Surprisingly, food availability appeared to have only a small effect on territory size. However, there were limitations in our ability to precisely measure resource abundance in this study. For example, standing stocks of algae may not necessarily translate to food availability or nutritional quality, and there are challenges in determining the exact targets of foraging through visual observations of feeding activity due to the complexity of the benthic algal turf and microbial assemblages (Clements et al. 2016). Our recent work has shown that resource regeneration rates are better predictors of parrotfish space use than standing algal abundances, and in other parrotfish species with more specialized diets we have observed much tighter linkages between preferred food abundance and space use (Carlson et al. in revision). We were not able to measure precise differences in nutritional quality of the benthic resources across sites or islands in this study and it is quite possible that variation in bite rates were effected by differences in nutritional gains that we could not perceive. It is also possible that the generalist diet of C. spilurus may make the importance of any particular food source(s) less important for structuring space use at spatial scales of whole territories, though more work is needed to determine precise dietary targets in piscine herbivores. In sunbirds, it has been shown that territorial behavior depends on reproductive status in addition to resource quality and quantity within a territory (Evans 1996). In parrotfish that also exhibit complex social behaviors, it is likely that resource acquisition interacts with social and reproductive behaviors to structure territoriality and space use.

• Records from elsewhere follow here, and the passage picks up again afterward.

(* ===== verification/GroupRules.v ===== *)
(** * Special usable groups

    [features/system-settings/models/group-special-usable-editor.tsx]: for a user group,
    the groups that are added to, removed from or appended to those its users can
    choose.  The option maps user groups to objects whose keys carry the operation as a
    prefix; the editor keeps a flat list of rules. *)
From Stdlib Require Import NArith ZArith.
From stdpp Require Import list.
From S2P Require Import Prelude JsString JsNumber Json JsArray JsonRoundtrip JsonIndent JsRecord.

Inductive OpType : Type := OP_ADD | OP_REMOVE | OP_APPEND.

#[export] Instance OpType_eq : EqDecision OpType.
Proof. solve_decision. Defined.

Record Rule : Type := {
  ru_id : jsstr;
  ru_userGroup : jsstr;
  ru_op : OpType;
  ru_targetGroup : jsstr;
  ru_description : jsstr
}.

(** [_idCounter] is [n] before the call. *)
Definition uid (n : N) : jsstr * N := ("gsu_" ++ to_dec (n + 1), (n + 1)%N).

Definition parsePrefix (rawKey : jsstr) : OpType * jsstr :=
  if startsWith "+:" rawKey then (OP_ADD, drop 2 rawKey)
  else if startsWith "-:" rawKey then (OP_REMOVE, drop 2 rawKey)
  else (OP_APPEND, rawKey).

Definition toRawKey (op : OpType) (groupName : jsstr) : jsstr :=
  match op with OP_ADD => "+:" ++ groupName | OP_REMOVE => "-:" ++ groupName | OP_APPEND => groupName end.

(** The result is [JSON.parse]'s, or [{}]. *)
Definition safeParseJson (str : jsstr) : json :=
  if nonempty (trim str) then match JSON_parse str with Some j => j | None => JObj [] end else JObj [].

Definition REMOVE_DESCRIPTION : jsstr := "remove".

Definition flatten_entry (userGroup : jsstr) (entry : jsstr * json) (id : jsstr) : Rule :=
  let '(op, groupName) := parsePrefix entry.1 in
  {| ru_id := id; ru_userGroup := userGroup; ru_op := op; ru_targetGroup := groupName;
     ru_description := match op, entry.2 with
                       | OP_REMOVE, _ => REMOVE_DESCRIPTION
                       | _, JStr desc => desc
                       | _, _ => []
                       end |}.

(** [Object.entries(inner)] of an object or an array; other values are skipped. *)
Definition inner_entries (inner : json) : list (jsstr * json) :=
  match inner with
  | JObj kvs => entries kvs
  | JArr l => map (λ '(i, v), (to_dec (N.of_nat i), v)) (combine (seq 0 (length l)) l)
  | _ => []
  end.

(** The pairs of a user group and an entry, in order. *)
Definition nested_entries (nested : list (jsstr * json)) : list (jsstr * (jsstr * json)) :=
  flat_map (λ '(userGroup, inner), map (pair userGroup) (inner_entries inner)) (entries nested).

Fixpoint flatten_entries (l : list (jsstr * (jsstr * json))) (n : N) : list Rule * N :=
  match l with
  | [] => ([], n)
  | (userGroup, entry) :: rest =>
      let '(id, n) := uid n in
      let '(rules, n') := flatten_entries rest n in
      (flatten_entry userGroup entry id :: rules, n')
  end.

(** [flattenRules]; a text that is no object is not covered. *)
Definition flattenRules (nested : list (jsstr * json)) (n : N) : list Rule * N :=
  flatten_entries (nested_entries nested) n.

(** One rule of the loop of [nestRules]; the inner objects hold texts. *)
Definition nest_rule (result : record (record jsstr)) (r : Rule) : record (record jsstr) :=
  if nonempty (ru_userGroup r) && nonempty (ru_targetGroup r) then
    let inner := default [] (rec_get (ru_userGroup r) result) in
    rec_set (ru_userGroup r) (rec_set (toRawKey (ru_op r) (ru_targetGroup r)) (ru_description r) inner) result
  else result.

Definition nestRules (rules : list Rule) : record (record jsstr) := fold_left nest_rule rules [].

Definition nested_json (nested : record (record jsstr)) : json :=
  JObj (map (λ '(g, inner), (g, JObj (map (λ '(k, d), (k, JStr d)) inner))) nested).

Definition serializeRules (rules : list Rule) : jsstr :=
  let nested := nestRules rules in
  if nonempty nested then JSON_stringify_2 (nested_json nested) else "{}".

(** ** The editor *)

Record RulesEditor : Type := {
  re_rules : list Rule;
  re_newGroupName : jsstr;
  re_value : jsstr;
  re_counter : N
}.

(** The state when the editor is mounted. *)
Definition open_rules (value : jsstr) (n : N) : option RulesEditor :=
  match safeParseJson value with
  | JObj nested =>
      let '(rules, n') := flattenRules nested n in
      Some {| re_rules := rules; re_newGroupName := []; re_value := value; re_counter := n' |}
  | _ => None
  end.

(** [emitChange] gives the form the new text. *)
Definition emitChange (newRules : list Rule) (n : N) (ed : RulesEditor) : RulesEditor :=
  {| re_rules := newRules; re_newGroupName := re_newGroupName ed; re_value := serializeRules newRules;
     re_counter := n |}.

(** The inputs of a rule. *)
Inductive RuleChange : Type :=
| ChangeOp (op : OpType)
| ChangeTarget (text : jsstr)
| ChangeDescription (text : jsstr).

Definition set_rule (op : OpType) (target description : jsstr) (r : Rule) : Rule :=
  {| ru_id := ru_id r; ru_userGroup := ru_userGroup r; ru_op := op; ru_targetGroup := target;
     ru_description := description |}.

Definition rule_change (c : RuleChange) (r : Rule) : Rule :=
  match c with
  | ChangeOp op =>
      set_rule op (ru_targetGroup r)
        (match op with
         | OP_REMOVE => REMOVE_DESCRIPTION
         | _ => match ru_op r with
                | OP_REMOVE => if str_eqb (ru_description r) REMOVE_DESCRIPTION then [] else ru_description r
                | _ => ru_description r
                end
         end) r
  | ChangeTarget text => set_rule (ru_op r) text (ru_description r) r
  | ChangeDescription text => set_rule (ru_op r) (ru_targetGroup r) text r
  end.

Definition updateRule (id : jsstr) (c : RuleChange) (ed : RulesEditor) : RulesEditor :=
  emitChange (map (λ r, if str_eqb (ru_id r) id then rule_change c r else r) (re_rules ed)) (re_counter ed) ed.

Definition removeRule (id : jsstr) (ed : RulesEditor) : RulesEditor :=
  emitChange (List.filter (λ r, negb (str_eqb (ru_id r) id)) (re_rules ed)) (re_counter ed) ed.

Definition removeGroup (groupName : jsstr) (ed : RulesEditor) : RulesEditor :=
  emitChange (List.filter (λ r, negb (str_eqb (ru_userGroup r) groupName)) (re_rules ed)) (re_counter ed) ed.

Definition blank_rule (id userGroup : jsstr) : Rule :=
  {| ru_id := id; ru_userGroup := userGroup; ru_op := OP_APPEND; ru_targetGroup := []; ru_description := [] |}.

Definition addRuleToGroup (groupName : jsstr) (ed : RulesEditor) : RulesEditor :=
  let '(id, n) := uid (re_counter ed) in
  emitChange (re_rules ed ++ [blank_rule id groupName]) n ed.

Definition setNewGroupName (text : jsstr) (ed : RulesEditor) : RulesEditor :=
  {| re_rules := re_rules ed; re_newGroupName := text; re_value := re_value ed; re_counter := re_counter ed |}.

Definition addNewGroup (ed : RulesEditor) : RulesEditor :=
  let name := trim (re_newGroupName ed) in
  if nonempty name then setNewGroupName [] (addRuleToGroup name ed) else ed.

(** The loop of [grouped]: [map] with its keys in the order [order]. *)
Definition group_step (map : record (list Rule)) (r : Rule) : record (list Rule) :=
  if nonempty (ru_userGroup r)
  then rec_set (ru_userGroup r) (default [] (rec_get (ru_userGroup r) map) ++ [r]) map
  else map.

Definition grouped (rules : list Rule) : list (jsstr * list Rule) := fold_left group_step rules [].

Inductive RulesEvent : Type :=
| RUpdate (id : jsstr) (c : RuleChange)
| RRemove (id : jsstr)
| RRemoveGroup (groupName : jsstr)
| RAdd (groupName : jsstr)
| RNewGroupName (text : jsstr)
| RAddGroup.

(** The description of a removal has no input. *)
Definition event_enabled (ed : RulesEditor) (ev : RulesEvent) : Prop :=
  match ev with
  | RUpdate id (ChangeDescription _) => ∀ r, r ∈ re_rules ed → ru_id r = id → ru_op r ≠ OP_REMOVE
  | RAdd groupName => groupName ∈ map fst (grouped (re_rules ed))
  | _ => True
  end.

Definition rules_event (ed : RulesEditor) (ev : RulesEvent) : RulesEditor :=
  match ev with
  | RUpdate id c => updateRule id c ed
  | RRemove id => removeRule id ed
  | RRemoveGroup groupName => removeGroup groupName ed
  | RAdd groupName => addRuleToGroup groupName ed
  | RNewGroupName text => setNewGroupName text ed
  | RAddGroup => addNewGroup ed
  end.

Inductive rules_run : RulesEditor → RulesEditor → Prop :=
| rules_done ed : rules_run ed ed
| rules_next ed ed' ev : rules_run ed ed' → event_enabled ed' ev → rules_run ed (rules_event ed' ev).
Lemma wf_inner items :
  NoDup (map raw_key items) → (∀ r, r ∈ items → rule_ok r = true) → wf_fields (inner_json items) = true.
Proof.
  intros Hd Hok. apply wf_fields_spec. unfold inner_json. rewrite map_map. split; [|done].
  apply forallb_forall. intros kv (r & <- & Hr)%in_map_iff.
  destruct (rule_ok_spec r) as (_ & _ & _ & Hn & Hu & _); [by apply Hok, list_elem_of_In|].
  unfold name_ok in Hn. cbn [wf_json]. by rewrite Hn, Hu.
Qed.

Lemma wf_nested rules :
  rules_ok rules → wf_fields (map (λ '(g, items), (g, JObj (inner_json items))) (grouped rules)) = true.
Proof.
  intros Hok. apply wf_fields_spec. split.
  - apply forallb_forall. intros kv ([g items] & <- & Hin)%in_map_iff. apply list_elem_of_In in Hin.
    destruct (grouped_item _ _ _ Hok Hin) as (Hn & Hd & Hi).
    fold (wf_fields (inner_json items)). rewrite wf_inner by (done || (intros r Hr; by apply Hi)).
    destruct items as [|r items]; [done|]. destruct (Hi r ltac:(left)) as [<- Hr].
    destruct (rule_ok_spec r Hr) as (_ & _ & Hng & _). unfold name_ok in Hng. by rewrite Hng.
  - rewrite map_map. rewrite (map_ext _ fst) by (by intros []). by destruct (nest_grouped rules Hok) as [_ [? _]].
Qed.

(** Rules that differ in the identifiers only. *)
Definition same_rule (a b : Rule) : Prop :=
  ru_userGroup a = ru_userGroup b ∧ ru_op a = ru_op b ∧ ru_targetGroup a = ru_targetGroup b
  ∧ ru_description a = ru_description b.
Lemma shown_entry entry modules user groups :
  entry ∈ shown_entries (useSidebarConfig modules user groups) ↔
  ∃ g, g ∈ groups ∧ entry ∈ flat_map item_entries (filterNavItems (ng_items g) (parseSidebarConfig modules) (user_config user)).
Proof.
  unfold shown_entries, useSidebarConfig. rewrite list_elem_of_In, in_flat_map. split.
  - intros (g & Hg%list_elem_of_In & Hu%list_elem_of_In). apply elem_of_filterb in Hg as [(g0 & -> & H0)%elem_of_mapb _].
    by exists g0.
  - intros (g & Hg & Hu).
    exists {| ng_id := ng_id g; ng_title := ng_title g;
              ng_items := filterNavItems (ng_items g) (parseSidebarConfig modules) (user_config user) |}.
    rewrite <- !list_elem_of_In. split; [|exact Hu].
    apply elem_of_filterb. split; [apply elem_of_mapb; by exists g|]. cbn [ng_items].
    by destruct (filterNavItems _ _ _); [inversion Hu|].
Qed.

(** What the administrator's configuration and the switches of the user say of an entry:
    a page needs its module, the list of the chats the module of the chats. *)
Definition entry_allowed (entry : SidebarEntry) (admin : list (jsstr * json)) (user : option json) : bool :=
  match entry with
  | EntryPage url =>
      match rec_get url URL_TO_CONFIG_MAP with
      | Some (section, module) => admin_allows section module admin && user_allows section module user
      | None => true
      end
  | EntryChats _ => admin_allows "chat" "chat" admin && user_allows "chat" "chat" user
  end.

Lemma enabled_allowed url admin user : isModuleEnabled url admin user = true → entry_allowed (EntryPage url) admin user = true.
Proof.
  unfold isModuleEnabled. cbn [entry_allowed]. destruct (rec_get url URL_TO_CONFIG_MAP) as [[section module]|]; [|done].
  by destruct (admin_allows section module admin).
Qed.
(* ===== verification/SettingsHookTheorems.v ===== *)
(** * Properties of the settings forms

    Of a form filled with the nested settings the pages give it, a submission sends
    exactly the settings that differ from the server's, under their dotted names;
    settings given under dotted names are nested and flattened back; and what
    overwrites the input of the administrator. *)
From Stdlib Require Import NArith ZArith.
From stdpp Require Import list.
From S2P Require Import Prelude JsString JsNumber Json JsArray JsonRoundtrip JsRecord NavModules RatioSync SettingsHook.

(** ** Paths *)

(** The value at a path; the empty path is the value itself. *)
Fixpoint get_in (segs : list jsstr) (v : json) : option json :=
  match segs with
  | [] => Some v
  | s :: rest => match v with JObj kvs => w ← obj_get s kvs; get_in rest w | _ => None end
  end.

Definition seg_ok (s : jsstr) : bool := nonempty s && forallb (λ x, negb (N.eqb x DOT)) s.

(** Objects whose names are segments of paths, each once. *)
Fixpoint tree_ok (v : json) : bool :=
  match v with
  | JObj kvs => forallb (λ '(k, w), seg_ok k && tree_ok w) kvs && nodup_keys (map fst kvs)
  | _ => true
  end.

Lemma tree_fields kvs :
  tree_ok (JObj kvs) = true ↔ (∀ k w, (k, w) ∈ kvs → seg_ok k = true ∧ tree_ok w = true) ∧ NoDup (map fst kvs).
Proof.
  cbn [tree_ok]. rewrite andb_true_iff, nodup_keys_spec, forallb_forall. split; intros [H1 H2]; (split; [|done]).
  - intros k w Hin%list_elem_of_In. specialize (H1 _ Hin). cbn in H1. by apply andb_prop in H1.
  - intros [k w] Hin%list_elem_of_In. destruct (H1 _ _ Hin) as [-> ->]. done.
Qed.

Lemma get_elem k v kvs : obj_get k kvs = Some v → (k, v) ∈ kvs.
Proof. rewrite obj_get_rec. apply rec_get_elem. Qed.

Lemma elem_get k v kvs : NoDup (map fst kvs) → (k, v) ∈ kvs → obj_get k kvs = Some v.
Proof. rewrite obj_get_rec. intros Hd. by apply rec_elem_get. Qed.

Lemma join_segs_ne segs : segs ≠ [] → forallb seg_ok segs = true → nonempty (join "." segs) = true.
Proof.
  destruct segs as [|s segs]; [done|]. cbn [forallb]. intros _ [[Hs _]%andb_prop _]%andb_prop.
  destruct s; [done|]. by destruct segs.
Qed.

Lemma join_app a b : a ≠ [] → b ≠ [] → join "." (a ++ b) = join "." a ++ "." ++ join "." b.
Proof.
  intros Ha Hb. induction a as [|x a IH]; [done|]. destruct a as [|y a].
  - destruct b as [|z b]; [done|]. cbn [app]. by rewrite join_cons.
  - change ((x :: y :: a) ++ b) with (x :: ((y :: a) ++ b)). rewrite (join_cons _ x (y :: a)), (join_cons _ x) by done.
    rewrite IH by done. by rewrite !app_assoc.
Qed.

Lemma nextKey_join pre k : forallb seg_ok pre = true → nextKey (join "." pre) k = join "." (pre ++ [k]).
Proof.
  intros Hp. unfold nextKey. destruct pre as [|s pre]; [done|]. rewrite join_segs_ne by done. by rewrite join_app.
Qed.

Lemma flat_object kvs key p w :
  (p, w) ∈ flat_paths (JObj kvs) key ↔ ∃ k v, (k, v) ∈ kvs ∧ (p, w) ∈ flat_paths v (nextKey key k).
Proof.
  cbn [flat_paths]. rewrite list_elem_of_In, in_flat_map. split.
  - intros ([k f] & Hin%list_elem_of_In & Hf%list_elem_of_In). rewrite entries_elem in Hin.
    apply elem_of_mapb in Hin as ([k' v] & [= -> ->] & Hv). by exists k', v.
  - intros (k & v & Hin & Hp). exists (k, flat_paths v). split; [|by apply list_elem_of_In].
    apply list_elem_of_In. rewrite entries_elem. apply elem_of_mapb. by exists (k, v).
Qed.
(** What a confirmation sends: the selected models are added and removed, the offered
    models that were not selected are ignored. *)
Definition choice_request (ch : Channel) (s : Selection) (add : list jsstr) : Request :=
  ApplyReq (ch_id ch) (sl_selectedAdd s)
    (List.filter (λ m, negb (str_mem m (sl_selectedAdd s))) add) (sl_selectedRemove s).

Lemma onConfirm_sends off p :
  page_ok off p → hk_applyRef (pg_hook p) = false → hk_showModal (pg_hook p) = true →
  ∃ ch ign, hk_channel (pg_hook p) = Some ch
    ∧ request_ok off (choice_request ch (pg_selection p) (hk_addModels (pg_hook p)))
    ∧ onConfirm p
      = start_call OpApply ign (choice_request ch (pg_selection p) (hk_addModels (pg_hook p))) p.
Proof.
  intros [Hf Hs _ Hm Hl _ _] Ha Hsh. destruct (Hs Hsh) as [Hid _]. unfold onConfirm, applyUpdates.
  rewrite Ha. destruct (hk_channel (pg_hook p)) as [ch|]; [|done]. cbn in Hid. rewrite Hid.
  pose proof (Hl TabAdd) as Ht. pose proof (Hl TabRemove) as Hr. cbn in Ht, Hr.
  rewrite !normalize_id by (apply Ht || apply Hr). eexists ch, _. split_and!; [done| |done].
  destruct (Hm TabAdd) as [[Hd Hn] Ho]. cbn in *. split_and!; try done.
  - split; [split; [by apply NoDup_filterb|]|]; intros m [? _]%elem_of_filterb; auto.
  - intros m Hi [_ H]%elem_of_filterb. apply str_mem_true in Hi. by rewrite Hi in H.
Qed.

Lemma onConfirm_ok off p :
  page_ok off p → hk_applyRef (pg_hook p) = false → hk_showModal (pg_hook p) = true →
  sl_partialConfirmOpen (pg_selection p) = false → page_ok off (onConfirm p).
Proof.
  intros Hp Ha Hs Hq. destruct (onConfirm_sends _ _ Hp Ha Hs) as (ch & ign & _ & Hr & ->).
  by apply start_call_ok.
Qed.

Section runs.
Context (toLowerCase : jsstr → jsstr).

Lemma filtered_sub tab p m : m ∈ filtered toLowerCase tab p → m ∈ hook_models tab (pg_hook p).
Proof. destruct tab; cbn; unfold filtered_models; rewrite elem_of_filterb; tauto. Qed.

Lemma selected_set tab tab' l s :
  selected tab (setSelected tab' l s)
  = match tab, tab' with TabAdd, TabAdd | TabRemove, TabRemove => l | _, _ => selected tab s end.
Proof. by destruct tab, tab'. Qed.

(** Replacing the selection of one tab. *)
Lemma set_selected_ok off tab l p :
  page_ok off p → sl_partialConfirmOpen (pg_selection p) = false → NoDup l →
  (∀ m, m ∈ l → m ∈ selected tab (pg_selection p) ∨ m ∈ hook_models tab (pg_hook p)) →
  page_ok off (with_selection (setSelected tab l (pg_selection p)) p).
Proof.
  intros Hp Hq Hd Hl. apply select_ok; [done|done| |].
  - intros t. rewrite selected_set. destruct (pk_selected _ _ Hp t) as [[? _] _]. by destruct t, tab.
  - intros t m. rewrite selected_set. destruct t, tab; auto.
Qed.

Lemma modal_step_ok off e p p' :
  page_ok off p → focus p = OnDialog → modal_step toLowerCase e p = Some p' → page_ok off p'.
Proof.
  intros Hp Hf. unfold focus in Hf.
  destruct (sl_partialConfirmOpen (pg_selection p)) eqn:Hq; [done|].
  destruct (hk_showModal (pg_hook p)) eqn:Hs; [|done].
  assert (∀ t, NoDup (selected t (pg_selection p))) as Hd by (intros t; apply (pk_selected _ _ Hp t)).
  destruct e; cbn [modal_step]; try done.
  - intros [= <-]. by apply closeModal_ok.
  - intros [= <-]. by apply select_ok; auto; intros [] m; cbn; auto.
  - intros [= <-]. by apply select_ok; auto; intros [] m; cbn; auto.
  - destruct (str_mem _ _) eqn:Em; [|done]. intros [= <-]. apply set_selected_ok; auto using toggle_nodup.
    intros m [?| ->]%toggle_sub; [auto|]. right. apply str_mem_true in Em. by eapply filtered_sub.
  - destruct (0 <? _)%nat; [|done]. intros [= <-]. apply set_selected_ok; auto using toggle_all_nodup.
    intros m [?|?]%toggle_all_sub; [auto|]. right. by eapply filtered_sub.
  - destruct (confirm_disabled p) eqn:Ec; [done|]. intros [= <-].
    unfold confirm_disabled in Ec. apply orb_false_iff in Ec as [Hl _].
    pose proof (not_applying _ _ Hp Hl) as Ha.
    unfold handleConfirm. destruct (partial_choice p); [|by apply onConfirm_ok].
    destruct Hp. by split.
Qed.

Lemma question_step_ok off e p p' :
  page_ok off p → focus p = OnQuestion → question_step e p = Some p' → page_ok off p'.
Proof.
  intros Hp Hf. unfold focus in Hf.
  destruct (sl_partialConfirmOpen (pg_selection p)) eqn:Hq; [|by destruct (hk_showModal _)].
  destruct (pk_question _ _ Hp Hq) as [Hs Ha].
  assert (page_ok off (with_selection (setPartialConfirmOpen false (pg_selection p)) p)) as Hp'.
  { destruct Hp. by split. }
  destruct e; cbn; try done; intros [= <-]; [|done]. by apply onConfirm_ok.
Qed.

Lemma open_channel_ok off ch meta tab p :
  page_ok off p → focus p = OnTable → channel_meta ch = Ok meta →
  page_ok (λ t, off t ++ pending_models t meta)
    (openModal (Some ch) (pendingAddModels meta) (pendingRemoveModels meta) tab p).
Proof.
  intros Hp Hf Hm. eapply page_ok_mono; [|apply openModal_ok; [exact Hp|]].
  - intros t m. cbn beta.
    assert (match t with TabAdd => pendingAddModels meta | TabRemove => pendingRemoveModels meta end
            = pending_models t meta) as -> by by destruct t.
    by rewrite normalize_id by by eapply channel_meta_normal.
  - unfold focus in Hf. by destruct (sl_partialConfirmOpen _).
Qed.

Lemma page_ok_more off f p : page_ok off p → page_ok (λ t, off t ++ f t) p.
Proof. apply page_ok_mono. intros. apply elem_of_app. by left. Qed.

Lemma not_asked p : focus p = OnTable → sl_partialConfirmOpen (pg_selection p) = false.
Proof. unfold focus. by destruct (sl_partialConfirmOpen _). Qed.

Lemma table_step_ok off e p p' :
  page_ok off p → focus p = OnTable → table_step e p = Some p' →
  page_ok (λ t, off t ++ offered_by t e) p'.
Proof.
  intros Hp Hf. pose proof (not_asked _ Hf) as Hq. destruct e; cbn [table_step offered_by]; try done.
  - unfold click_tag. destruct (type_in _ _); [|done].
    destruct (channel_meta ch) as [meta|] eqn:Em; [|done]. destruct (_ && _); [|done].
    intros [= <-]. by apply open_channel_ok.
  - unfold click_menu. destruct (type_in _ _); [|done].
    destruct (channel_meta ch) as [meta|] eqn:Em; intros [= <-]; [|by apply page_ok_more].
    destruct (_ || _); [by apply open_channel_ok|]. apply page_ok_more.
    unfold detectChannelUpdates. destruct (hk_detectRef _) eqn:Er; [done|].
    destruct (json_truthy _); [|done]. by apply start_call_ok.
  - destruct (hk_applyAllLoading _); [done|]. intros [= <-]. apply page_ok_more.
    unfold applyAllUpdates. destruct (hk_applyAllRef _) eqn:Er; [done|]. by apply start_call_ok.
  - destruct (hk_detectAllLoading _); [done|]. intros [= <-]. apply page_ok_more.
    unfold detectAllUpdates. destruct (hk_detectAllRef _) eqn:Er; [done|]. by apply start_call_ok.
Qed.

Lemma page_step_ok off e p p' :
  page_ok off p → page_step toLowerCase e p = Some p' → page_ok (λ t, off t ++ offered_by t e) p'.
Proof.
  intros Hp. destruct e; cbn [page_step].
  13: { destruct (_ !! i) as [c|] eqn:Ei; [|done]. destruct (cl_phase c); [|done].
        intros [= <-]. by apply page_ok_more, reply_ok. }
  13: { destruct (_ !! i) as [c|] eqn:Ei; [|done]. destruct (cl_phase c); [done|].
        intros [= <-]. by apply page_ok_more, refreshed_ok. }
  all: destruct (focus p) eqn:Ef; intros Hst;
    [by eapply table_step_ok
    |apply page_ok_more; by eapply modal_step_ok
    |apply page_ok_more; by eapply question_step_ok].
Qed.

Lemma page_run_ok off es p p' :
  page_ok off p → page_run toLowerCase es p = Some p' →
  page_ok (λ t, off t ++ concat (map (offered_by t) es)) p'.
Proof.
  revert off p. induction es as [|e es IH]; intros off p Hp; cbn.
  - intros [= <-]. eapply page_ok_mono, Hp. intros t m. by rewrite app_nil_r.
  - destruct (page_step _ e p) as [q|] eqn:E; [|done]. intros Hr.
    apply (IH _ _ (page_step_ok _ _ _ _ Hp E)) in Hr. eapply page_ok_mono, Hr.
    intros t m. cbn beta. by rewrite <- (List.app_assoc (off t)).
Qed.

Lemma reached_ok es p : page_run toLowerCase es init_page = Some p → page_ok (offered es) p.
Proof. intros Hr. exact (page_run_ok (λ _, []) es init_page p init_page_ok Hr). Qed.
End runs.

(** ** Theorems *)

(** C8: in every state the page can reach, an operation of the hook is flagged exactly while
    one call of it waits, never two, and its button is disabled exactly then; the dialog
    is shown exactly with a channel and with models to process; the question about a
    partial choice is only asked over the dialog and while nothing is being applied. *)
Theorem updates_consistent toLowerCase es p :
  page_run toLowerCase es init_page = Some p →
  let h := pg_hook p in
  (∀ o, get_ref o h = true ↔ ∃ c, c ∈ pg_calls p ∧ cl_op c = o)
  ∧ (∀ i j c c', pg_calls p !! i = Some c → pg_calls p !! j = Some c' → cl_op c = cl_op c' → i = j)
  ∧ (∀ o b, get_loading o h = Some b → b = get_ref o h)
  ∧ (hk_showModal h = true ↔
     has_id (hk_channel h) = true ∧ (hk_addModels h ≠ [] ∨ hk_removeModels h ≠ []))
  ∧ (sl_partialConfirmOpen (pg_selection p) = true → hk_showModal h = true ∧ hk_applyRef h = false).
Proof.
  intros Hr h. destruct (reached_ok _ _ _ Hr) as [[Href Hn Hl] Hs Hh _ _ Hq _]. fold h in Href, Hl, Hs, Hh, Hq.
  split_and!; [| |done| |done].
  - intros o. rewrite Href, elem_of_mapb. by split; intros (c & ? & ?); exists c.
  - intros i j c c' Hi Hj E. apply (NoDup_lookup (map cl_op (pg_calls p)) i j (cl_op c) Hn);
      change (map cl_op) with (fmap (M := list) cl_op); rewrite list_lookup_fmap; [by rewrite Hi|].
    by rewrite Hj, E.
  - split.
    + intros [Hi [[] Hm]]%Hs; auto.
    + intros [Hi Hm]. destruct (hk_showModal h) eqn:E; [done|]. destruct (Hh eq_refl) as [Hc Hz].
      destruct Hm as [Hm|Hm]; [by destruct Hm; apply (Hz TabAdd)|by destruct Hm; apply (Hz TabRemove)].
Qed.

The relationship between space use and competitor abundance indicates that as herbivore biomass increases feeding becomes more concentrated in space. These concentrated areas of feeding may create areas of refuge for coral settlers that have a reduced amount of harmful algae (Smith et al. 2006), potentially facilitating coral recruitment. Alternatively, repeated and concentrated feeding may reduce coral recruitment through incidental removal (Box and Mumby 2007). Both total area used and core area were negatively related to herbivore biomass, so when competition is high, feeding is particularly focused, potentially enhancing the combined effects of concentrated feeding. Future work will focus on the relationships between constrained feeding, temporal trends in grazing site visitation, and coral recruitment.

As reef managers attempt to restore degraded reefs and manage specifically for the resilience of reefs in the face of many global and local stressors, it is critical to understand how the restoration of particular components of fish communities may affect fundamental reef process such as herbivory (Madin et al. 2012). This study indicates that restoration of piscivore communities, as commonly occurs within Marine Protected Areas, may result in some suppression of grazing pressure, but that overall suppression may not be as dramatic as that suggested by some recent studies. Our results also indicate that the spatial patterns of herbivory are strongly linked to competitive dynamics, and that restoration of herbivore populations, such as the parrotfish fishing closures suggested by Jackson et al. (2014), may increase the spatial concentration of feeding in parrotfish. In some cases, this could theoretically enhance coral recruitment and long-term reef resilience. However, we must be cautious in broadly applying these management strategies without a robust understanding of how they may impact the complex suite of interactions and feedbacks between predator, grazer, and benthic communities.